As Hilco Redevelopment Partners Begins to Take Over The Infamous Polluting Site, South Philly Activists Wonder About Its Future
Avery Broughton | PhillyThrive | Guest Contributor
Sonya Sanders, a longtime South Philly resident, faced the death of her husband this year due to cancer. “We are living in fear. I just want my family to live,” she said back in 2019.
The cause of all of this? The pollution from the Philadelphia Energy Solutions oil refinery.
Sonya’s family is not the only one harmed by the pollution from that refinery. The EPA’s Toxic Release Inventory estimates that 467,600 lbs of air toxins from the site have been released every year since 2014. As PhillyThrive’s own 2017 #WeDecide community survey shows, neary 34 percent of participants living near the refinery had asthma at some point in their life, compared to the national average of 7.7 percent and nearly 53 percent living near that site “had one or more of the following health conditions: asthma, heart disease, cancer, or another respiratory condition.”
This site, which has caused a profuse number of deaths and exorbitant amounts of suffering, should be used to reverse the 150 years of environmental racism. As the new owners of the refinery site, Hilco Redevelopment Partners has a responsibility to address and lead this effort.
As the Philadelphia City Council closed out a pandemic Spring season considering a budget that slashes Philly parks, libraries and the health department (as coronavirus ravaged the communities that needed those services most), corporations such as Hilco Redevelopment Partners should be paying their fair share of taxes and not be receiving tax breaks. This Thursday, the City Council voted on and approved the extension of a Keystone Opportunity Zone tax break. This was, by no means a victory for Philadelphians, least of all the residents surrounding the PES refinery. This was, instead, a huge tax break for Philadelphia Energy Solutions. By continuing this practice, Hilco is attempting to take from the community using the same land as the PES oil refinery used to rob South Philly residents of their health for decades.
This should not be an option. Right now, many are fighting on the front lines to protect Black lives due to inherent racism and violence. What happened on the refinery land is no different. It is racist and it is violent.
We’d never see the PES oil refinery in a wealthy, predominantly White neighborhood in Philadelphia or surrounding areas. Seventy seven point one percent of the neighborhood around the refinery is made up of people of color according to the Esri Popular Demographics in the United States data set. Even the NAACP’s 2017 Fumes Across the Fence Line report identified the PES refinery as one of the top 8 case studies in the nation of highly toxic industrial sites inflicting horrendous negative health impacts on Black communities. Because of that, Philly is ranked 8 on a Top 10 list of “metropolitan areas by African American health impacts attributable to ozone caused by natural gas pollution.” The report found that the PES refinery site was “… responsible for 72 percent of the toxic air emissions in Philadelphia, which contributes largely to a citywide child-hood asthma rate that is more than two times the national average.”

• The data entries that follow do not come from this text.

(** [acquire_delivery], given the answer of [AdmissionPolicy::acquire]: the
    seconds it waited, or its error. *)
Definition acquire_delivery (request_id : str) (acquired : result f64 AdmissionError) b
    : Books B * result ObservedAdmissionPermit AdmissionError :=
  match acquired with
  | Err e => (b, Err e)
  | Ok waited =>
      let '(b, shared) :=
        if redis b then
          match sb_acquire_admission (the_backend b) (ac_max_in_flight A) request_id SHARED_ADMISSION_TTL_MS with
          | (x, Ok true) => (with_backend b x, Some (Some request_id))
          | (x, Ok false) => (with_backend b x, None)
          | (x, Err _) => (mark_degraded (with_backend b x), Some None)
          end
        else (b, Some None) in
      match shared with
      | None => (b, Err SharedLimit)
      | Some lease => (with_metrics b (observe_admission (bk_metrics b) waited).1, Ok {| ap_lease := lease |})
      end
  end.

(** The permit's drop, and the lease's. *)
Definition drop_permit (permit : ObservedAdmissionPermit) b : Books B :=
  let b := with_metrics b (observe_admission_release (bk_metrics b)).1 in
  match ap_lease permit with Some lease_id => quietly (fun x => sb_release_admission x lease_id) b | None => b end.

(** ** Realized usage *)
Definition grant_field {X} (f : AccessPolicy -> AccessGrant -> option X) (grant : option AccessGrant) : option X :=
  policy ← ac_policy A; g ← grant; f policy g.
(** All of them, with the workspace and the tightest limit of the grant. *)
Definition routing_headers (grant : option AccessGrant) (d : ChatDecision (number := number)) (now now' : f64) (b : Books B)
    : Books B * result HeaderMap Response :=
  let errors := request_id_headers (rq_request_id (dc_request d)) in
  match route_headers d with
  | Err m => (b, Err (misconfigured m errors))
  | Ok headers =>
      match gs_access_policy s, grant with
      | Some policy, Some grant =>
          let workspace :=
            match workspace_id policy grant with
            | None => Ok headers
            | Some w => match HeaderValue_from_str w with
                        | Some bytes => Ok (ix_insert headers ROUTER_WORKSPACE_HEADER bytes)
                        | None => Err (Msg "workspace id cannot be represented as a response header" [])
                        end
            end in
          match workspace with
          | Err m => (b, Err (misconfigured m errors))
          | Ok headers =>
              let '(f, r) := tightest_snapshot_shared policy shared_access grant now now' (bk_fleet b) in
              let b := set_degraded_gauge (with_fleet b f) in
              match r with
              | Err _ => (b, Err (state_error (Msg "{access policy error}" []) errors))
              | Ok snapshot => (b, map_err (fun m => state_error m errors) (insert_all headers (snapshot_headers snapshot)))
              end
          end
      | _, _ => (b, Ok headers)
      end
  end.
(** The relay is given the decision's grant, and a target its plan was sent to. *)
Lemma streaming_response_passes (input : StreamingChatInput (number := number)) rd sv :
  let d := si_decision input in
  let r := streaming_chat_response input rd sv in
  match r.2 with
  | Relaying _ c _ =>
      passes (offered (si_plan input) d) (per_target * plan_size (si_plan input)) sv r.1 /\ sx_grant c = si_access_grant input /\
      exists target, sx_alias c ∈ si_plan input /\ offered [sx_alias c] d target /\ sent_to target sv r.1
  | _ =>
      sends (offered (si_plan input) d) (per_target * plan_size (si_plan input)) (sv_world sv) (sv_world r.1) /\
      bk_ledger (sv_books r.1) = bk_ledger (sv_books sv)
  end.
Proof.
  cbv zeta. unfold streaming_chat_response. destruct (negb has_streaming).
  { destruct (drop_input_lapses rd input sv) as [Hs Hl]. split; [|done]. eapply sends_weaken, (sends_refl (fun _ => False)); [done|lia|done]. }
  destruct (stream_plan_passes (si_decision input) (si_headers input) (si_plan input) not_established sv) as [Hp He].
  destruct (stream_plan _ _ _ _ _) as [sv1 r]. cbn [fst snd] in *.
  assert (forall sv2, lapses sv1 sv2 ->
    sends (offered (si_plan input) (si_decision input)) (per_target * plan_size (si_plan input)) (sv_world sv) (sv_world sv2) /\
    bk_ledger (sv_books sv2) = bk_ledger (sv_books sv)) as Hend.
  { intros sv2 [Hs Hl]. destruct Hp as ((new & Hn & Hnew) & Hl1 & _). split; [|congruence]. exists new. by rewrite Hs. }
  destruct r as [[[e|] f]|reply].
  - set (sv2 := on_books _ sv1). assert (quiet sv1 sv2) as Hq by done. clearbody sv2.
    destruct (stream_headers _ e _) as [h|m].
    + split; [by eapply passes_quiet|]. split; [done|]. exists (es_target e). destruct He as (Ha & Ho & Hs). split_and!; [done..|].
      eapply sent_to_before; [exact Hs|]. by apply (quiet_passes (fun _ => False)).
    + apply Hend. destruct (drop_input_lapses rd input (drop_established (Some e) sv2)) as [Hs1 Hl1].
      destruct (drop_established_quiet (Some e) sv2) as (Hs2 & Hl2 & _), Hq as (Hs3 & Hl3 & _). split; cbn [fst]; congruence.
  - set (sv2 := on_books _ sv1). destruct (drop_input_lapses rd input sv2) as [Hs1 Hl1]. by apply Hend.
  - destruct reply; apply Hend, drop_input_lapses.
Qed.

(** ** The whole exchange *)

(** What is sent, where it may go and how often, and the one turn that is
    recorded for it: of an alias of the plan, for a deployment of it that was
    sent the request, at the clock of the request or of the end of its stream. *)
Definition carries_out (grant : option AccessGrant) (d : Decision) (plan : list str) (rd rd' : Readings) sv sv' : Prop :=
  exists new, w_sent (sv_world sv') = w_sent (sv_world sv) ++ new /\ Forall (may_receive parse_url s grant d) new /\
    (length new <= per_target * plan_size plan)%nat /\
    (bk_ledger (sv_books sv') = bk_ledger (sv_books sv) \/
     exists alias target, alias ∈ plan /\ target ∈ new /\ target ∈ pool (gs_models s) alias /\
       (turn_recorded grant alias rd (bk_ledger (sv_books sv)) (bk_ledger (sv_books sv')) \/
        turn_recorded grant alias rd' (bk_ledger (sv_books sv)) (bk_ledger (sv_books sv')))).

Lemma serves_carries grant d plan rd rd' sv sv' :
  serves parse_url s prices shared_access shared_backend max_in_flight grant d plan rd sv sv' -> carries_out grant d plan rd rd' sv sv'.
Proof.
  intros (new & Hs & Hf & Hn & Hl). exists new. split_and!; [done..|]. destruct Hl as [Hl|Hc]; [by left|right].
  destruct Hc as (alias & target & prompt & completion & estimated & cost & day & Ha & Ht & Hpool & Hcost & Hday & Hl).
  exists alias, target. split_and!; [done|by apply last_Some_elem_of|done|left]. by repeat eexists.
Qed.

Lemma streaming_carries (env' : ChatEnv) hs (input : StreamingChatInput (number := number)) polls rd rd' sv :
  let grant := si_access_grant input in let d := si_decision input in let plan := si_plan input in
  plan_request parse_url s env' grant hs d = Ok plan ->
  match streaming_chat_response input rd sv with
  | (sv', Relaying _ c upstream) => carries_out grant d plan rd rd' sv (relay polls rd' c upstream sv').1
  | (sv', _) => carries_out grant d plan rd rd' sv sv'
  end.
Proof.
  intros grant d plan Hp. pose proof (streaming_response_passes input rd sv) as Hr. cbv zeta in Hr. fold grant d plan in Hr.
  assert (forall m, offered plan d m -> may_receive parse_url s grant d m) as Hmay by (intros m; by eapply offered_may_receive).
  destruct (streaming_chat_response input rd sv) as [sv1 [answer|h c upstream|status h upstream]]; cbn [fst snd] in Hr;
    try (destruct Hr as [(new & Hs & Hf & Hn) Hl]; exists new; split_and!; [done|by eapply Forall_impl|done|by left]).
  destruct Hr as (((new & Hs & Hf & Hn) & Hl & _) & Hg & target & Ha & Ho & (new' & Hs' & Hin)).
  assert (new' = new) as -> by (rewrite Hs in Hs'; by apply app_inv_head in Hs').
  pose proof (relay_relays polls rd' c upstream sv1) as [Hw Hl']. rewrite Hg, Hl in Hl'.
  exists new. rewrite Hw. split_and!; [done|by eapply Forall_impl|done|]. destruct Hl' as [Hl'|Hl']; [by left|right].
  exists (sx_alias c), target. split_and!; [done|done| |by right]. by destruct Ho as (a & ->%list_elem_of_singleton & Hpool & _).
Qed.
(** * C37BlobsFlasher: device detection, mode transition and flash sweep

    A shallow embedding of [src/N200/BlobsFlasher/C37BlobsFlasher.py].

    Text is a [string] whose characters stand for code points below 256;
    the Python [str] methods the script calls ([strip], [splitlines],
    [lower], [endswith], [in]) are written out on that range.  Everything
    the script asks of its machine (processes, files, sleeping, the
    network, the terminal) goes through the [Host] interface, and every
    such request is logged as an [event], so that "which commands were
    issued, in which order" is a statement about a list.  Of the exceptions
    Python can raise, the model follows [FileNotFoundError] from a launch
    and [SystemExit]; a [while True] loop is followed for a given number of
    turns. *)

From Stdlib Require Import String Ascii List ZArith Bool Arith Lia DecimalString.
Import ListNotations.
Open Scope string_scope.

(* ================================================================= *)
(** ** Python text primitives *)

Module PyStr.
Local Open Scope nat_scope.

(** [str.isspace] for one character: TAB..CR, FS..US, space, NEL, NBSP. *)
Definition isspace (c : ascii) : bool :=
  let n := nat_of_ascii c in
  ((9 <=? n) && (n <=? 13)) || ((28 <=? n) && (n <=? 31))
  || (n =? 32) || (n =? 133) || (n =? 160).
(** * FreeCAD job server: orchestration and status reconciliation

    A shallow embedding of the job-orchestration core of the server:
    - [worker.py]: [execute_freecad_script], the two derived-artifact
      converters and the failure classifier [_extract_error_hint];
    - [mqtt_client.py]: the Progress Channel ([publish_progress],
      [publish_status], [_on_message], [get_progress]);
    - [app.py]: the [GET /status], [GET /result] and [GET /download]
      handlers.

    Python [str] values are modelled as [string], one [ascii] per code point
    (code points 0..255).  External behaviour (the CAD process, the
    converters, the file system listing, the queue contents) is supplied by
    oracle records; the code's own control flow, exception handling and
    string computations are embedded as executable definitions. *)

From Stdlib Require Import ZArith Ascii Lia Bool.
From stdpp Require Import base gmap strings list pretty.

(* ===================================================================== *)
(** * Python string and path primitives used by the code                 *)
(* ===================================================================== *)

Module PyStr.

Definition nl : string := String (ascii_of_nat 10) "".

(** [s.startswith(p)] *)
Fixpoint startswith (p s : string) : bool :=
  match p, s with
  | EmptyString, _ => true
  | String a p', String b s' => Ascii.eqb a b && startswith p' s'
  | String _ _, EmptyString => false
  end.

(** [needle in hay] for two [str]: contiguous-substring test. *)
Fixpoint py_in (needle hay : string) : bool :=
  startswith needle hay ||
  match hay with
  | EmptyString => false
  | String _ rest => py_in needle rest
  end.

Fixpoint str_take (n : nat) (s : string) : string :=
  match n, s with
  | S n', String c r => String c (str_take n' r)
  | _, _ => ""
  end.

Fixpoint str_drop (n : nat) (s : string) : string :=
  match n, s with
  | S n', String _ r => str_drop n' r
  | _, _ => s
  end.
(** ** Reference resolution *)

Section RefSelectFacts.
Context {A : Type} (name_of : A -> str).

Lemma matches_from_spec sel (l : list A) i m :
  m ∈ matches_from name_of i sel l <->
  exists j x, m = (i + j)%nat /\ l !! j = Some x /\
              contains sel (name_of x) = true.
Proof.
  revert i. induction l as [|a l IH]; intros i; simpl.
  - split; [by intros ?%elem_of_nil | by intros (j & x & _ & ? & _)].
  - destruct (contains sel (name_of a)) eqn:E.
    + rewrite elem_of_cons, IH. split.
      * intros [-> | (j & x & -> & Hj & Hx)].
        -- exists 0%nat, a. split; [lia | done].
        -- exists (S j), x. split; [lia | done].
      * intros (j & x & -> & Hj & Hx). destruct j as [|j]; simpl in Hj.
        -- left. lia.
        -- right. exists j, x. split; [lia | done].
    + rewrite IH. split.
      * intros (j & x & -> & Hj & Hx). exists (S j), x. split; [lia | done].
      * intros (j & x & -> & Hj & Hx). destruct j as [|j]; simpl in Hj.
        -- injection Hj as ->. congruence.
        -- exists j, x. split; [lia | done].
Qed.

Lemma matches_from_NoDup sel (l : list A) i :
  NoDup (matches_from name_of i sel l).
Proof.
  revert i. induction l as [|a l IH]; intros i; simpl.
  - constructor.
  - destruct (contains sel (name_of a)); [|apply IH].
    constructor; [|apply IH].
    rewrite matches_from_spec. intros (j & x & Hj & _). lia.
Qed.

Lemma matches_unique sel (l : list A) i :
  unique_match name_of sel l i <-> matches_from name_of 0 sel l = [i].
Proof.
  unfold unique_match. split.
  - intros [(x & Hx & Hs) Huniq].
    assert (Hin : i ∈ matches_from name_of 0 sel l).
    { apply matches_from_spec. exists i, x. by rewrite contains_spec. }
    assert (Hall : forall m, m ∈ matches_from name_of 0 sel l -> m = i).
    { intros m (j & y & -> & Hj & Hc)%matches_from_spec.
      apply contains_spec in Hc. simpl. eauto. }
    pose proof (matches_from_NoDup sel l 0) as Hnd.
    destruct (matches_from name_of 0 sel l) as [|m1 [|m2 ms]].
    + by apply elem_of_nil in Hin.
    + f_equal. apply Hall. left.
    + exfalso. apply NoDup_cons in Hnd as [Hnot _]. apply Hnot.
      rewrite (Hall m1), (Hall m2); [left | right; left | left].
  - intros Heq.
    assert (Hin : i ∈ matches_from name_of 0 sel l) by (rewrite Heq; left).
    apply matches_from_spec in Hin as (j & x & -> & Hj & Hc). simpl. split.
    + exists x. by rewrite <- contains_spec.
    + intros k y Hk Hy.
      assert (Hk' : k ∈ matches_from name_of 0 sel l).
      { apply matches_from_spec. exists k, y. by rewrite contains_spec. }
      rewrite Heq in Hk'. by apply list_elem_of_singleton in Hk'.
Qed.

Lemma by_index_not_int sel (l : list A) :
  py_int sel = None -> by_index sel l = None.
Proof. unfold by_index. by intros ->. Qed.

Lemma by_index_positive sel (l : list A) (n : nat) x :
  py_int sel = Some (Z.of_nat (S n)) -> l !! n = Some x ->
  by_index sel l = Some x.
Proof.
  intros Hint Hx. unfold by_index. rewrite Hint.
  replace (0 <? Z.of_nat (S n)) with true by (symmetry; apply Z.ltb_lt; lia).
  replace (Z.of_nat (S n) - 1) with (Z.of_nat n) by lia.
  by rewrite (py_index_nonneg _ _ _ Hx).
Qed.

Lemma by_index_nonpositive sel (l : list A) (k : nat) :
  py_int sel = Some (- Z.of_nat k) ->
  by_index sel l = match py_index l (- Z.of_nat k) with
                   | Ok s => Some s
                   | Raise _ => None
                   end.
Proof.
  intros Hint. unfold by_index. rewrite Hint.
  by replace (0 <? - Z.of_nat k) with false
    by (symmetry; apply Z.ltb_ge; lia).
Qed.
End RefSelectFacts.

(** ** C2: reference resolution *)

Lemma by_index_out_of_range {A} sel (l : list A) n :
  py_int sel = Some n ->
  Z.of_nat (length l) < n \/ n < - Z.of_nat (length l) ->
  by_index sel l = None.
Proof.
  intros Hint Hn. unfold by_index. rewrite Hint.
  destruct (Z.ltb_spec 0 n); rewrite py_index_out; (done || lia).
Qed.

(** C2 (as stated, refuted): with records named foo, bar and foobar the
    selector "bar" does not resolve to the record at index 1 (it is a
    substring of two names, so the call raises), and the selector "0"
    does not resolve to [records[-1]] (it resolves to [records[0]]). *)
Lemma get_seq_from_list_claimed_examples_fail :
  get_seq_from_list name (lit "bar") foo_bar_foobar
    <> py_index foo_bar_foobar 1 /\
  get_seq_from_list name (lit "0") foo_bar_foobar
    <> py_index foo_bar_foobar (-1).
Proof. split; vm_compute; discriminate. Qed.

This type of environmental and public health injustice happens because companies know that they can get away with putting dangerous and polluting infrastructure in communities of color and most people either won’t stand against it or don’t have the resources and support to do so.
Though this land has switched owners, the history still remains. South Philly can’t simply forget about the loved ones they’ve lost due to cancer or how their life was changed by suffering with severe asthma. Philadelphia has the highest rates of cancer out of any large city in the U.S according to The National Cancer Institute. It was also home to the largest oil refinery on the East Coast for 150 years. The implications of this pollution remain, so dealing with it does, as well.
Hilco should not benefit from a financial windfall when communities in South and Southwest Philadelphia have lost their lives due to environmental violence. The city needs to use the taxes earned from the refinery site to invest on things like health care, libraries and parks, and our public schools.
Reversing years of environmental racism on this land also means an end to oil refining and pollution. It is important that we ensure that Hilco establishes businesses that are environmentally and socially responsible. We demand that Hilco engage with community members and leaders in the planning and development of the refinery site. We will not stand idly by when more pollution will mean more deaths and harm to people of color.
We need to be out on the streets protesting to protect Black lives, and we also need to be on the phone, in offices, and in meetings working to amend the systems that have failed us for too long. We must recruit others into this fight as we cannot do this alone. Connect with local organizations (like Philly Thrive) and ask what you can do to help end environmental racism. Our community had a massive win when the PES refinery closed – But, we must ensure, now, that this land is used justly. We must see the future of the refinery site work towards undoing the harmful legacy 150 years of oil refining has left behind.